Sa plainte, déposée devant le tribunal fédéral de Fort Worth, au Texas, citait des préoccupations présumées concernant la désinformation sur le réseau X d'Elon Musk et sur le site conservateur Breitbart.
"Cette collusion illégale a non seulement porté préjudice à notre marché, mais a également faussé le marché des idées en discriminant les discours et les opinions qui se situaient en dessous du seuil convenu de manière illicite", a déclaré le président de la FTC, Andrew Ferguson, dans un communiqué.
Les accords conclus mercredi avec la FTC et huit États américains dirigés par des Républicains exigent que Dentsu, Publicis et GroupM cessent leurs efforts présumés visant à établir des normes communes de sécurité des marques ou à utiliser des "listes d'exclusion" lors du placement de publicités.

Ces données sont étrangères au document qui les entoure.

(** C4. Constructing a client from options whose [baseUrl] has a value that
    starts neither with [http:] nor with [https:] throws the [TypeError]
    "`baseUrl` doesn't include a protocol". Filling the options of a request
    does not look at the protocol of [baseUrl]: with any [baseUrl] value it
    does not throw. *)
Theorem C4_baseUrl_checked_by_constructor :
  (forall (options : WebClientOptions.t transport) (baseUrl : string),
     read (WebClientOptions.baseUrl options) = Some baseUrl ->
     startsWith baseUrl "http:" = false ->
     startsWith baseUrl "https:" = false ->
     constructor options =
       Throw (TypeError "`baseUrl` doesn't include a protocol")) /\
  (forall (this : WebClient.t transport) (options : RequestOptions.t)
          (baseUrl : string),
     read (WebClientOptions.baseUrl (WebClient.options this)) = Some baseUrl ->
     exists filled,
       fillRequestOptionDefaults options (WebClient.options this) =
         Normal filled).
Proof.
  split.
  - intros options baseUrl Hb H1 H2. unfold constructor.
    rewrite Hb, hasProtocol_startsWith, H1, H2. reflexivity.
  - intros this options baseUrl Hb.
    destruct (hasProtocol (RequestOptions.url options)) eqn:Hp.
    + eexists. exact (fill_absolute _ _ Hp).
    + eexists. exact (fill_relative _ _ _ Hp Hb).
Qed.

(** C5. The filled options take the [method] of the request options when
    these have the key, else the [defaultMethod] of the client when it has a
    value, else GET; their [url] is that of the request options until the
    URL is resolved, and the resolution keeps the [method]. *)
Theorem C5_default_filling :
  forall (options : RequestOptions.t)
         (clientOptions : WebClientOptions.t transport),
    (forall m, RequestOptions.method options = Value m ->
       RequestOptions.method (newOptions options clientOptions) = Value m) /\
    (RequestOptions.method options <> Absent ->
       RequestOptions.method (newOptions options clientOptions) =
       RequestOptions.method options) /\
    (forall d, RequestOptions.method options = Absent ->
       read (WebClientOptions.defaultMethod clientOptions) = Some d ->
       RequestOptions.method (newOptions options clientOptions) = Value d) /\
    (RequestOptions.method options = Absent ->
       read (WebClientOptions.defaultMethod clientOptions) = None ->
       RequestOptions.method (newOptions options clientOptions) =
       Value Http.get) /\
    RequestOptions.url (newOptions options clientOptions) =
      RequestOptions.url options /\
    (forall filled,
       fillRequestOptionDefaults options clientOptions = Normal filled ->
       RequestOptions.method filled =
       RequestOptions.method (newOptions options clientOptions)).
Proof.
  intros options clientOptions. unfold newOptions; cbn [RequestOptions.method
    RequestOptions.url].
  repeat split.
  - intros m ->. reflexivity.
  - destruct (RequestOptions.method options); [congruence|reflexivity..].
  - intros d -> ->. reflexivity.
  - intros -> ->. reflexivity.
  - intros filled Hf. apply (fill_method _ _ _ Hf).
Qed.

En acceptant cet accord, les agences de publicité n'ont ni reconnu ni nié les faits reprochés. La Floride, l'Indiana, l'Iowa, le Montana, le Nebraska, le Texas, l'Utah et la Virginie-Occidentale se sont joints aux règlements.
Dans un communiqué, Dentsu a affirmé son engagement à opérer de manière transparente, avec intégrité et dans le respect de la loi. WPP a déclaré séparément s'engager à fournir à ses clients des conseils impartiaux sur le choix des supports publicitaires. Publicis n'a pas répondu immédiatement aux demandes de commentaires.
En juin dernier, la FTC avait approuvé le rachat d'Interpublic par Omnicom pour 13,5 milliards de dollars, à la condition que la nouvelle entité ne s'entende pas pour orienter les budgets publicitaires vers ou au détriment de certaines plateformes en fonction de leur contenu politique. La fusion a été finalisée en novembre.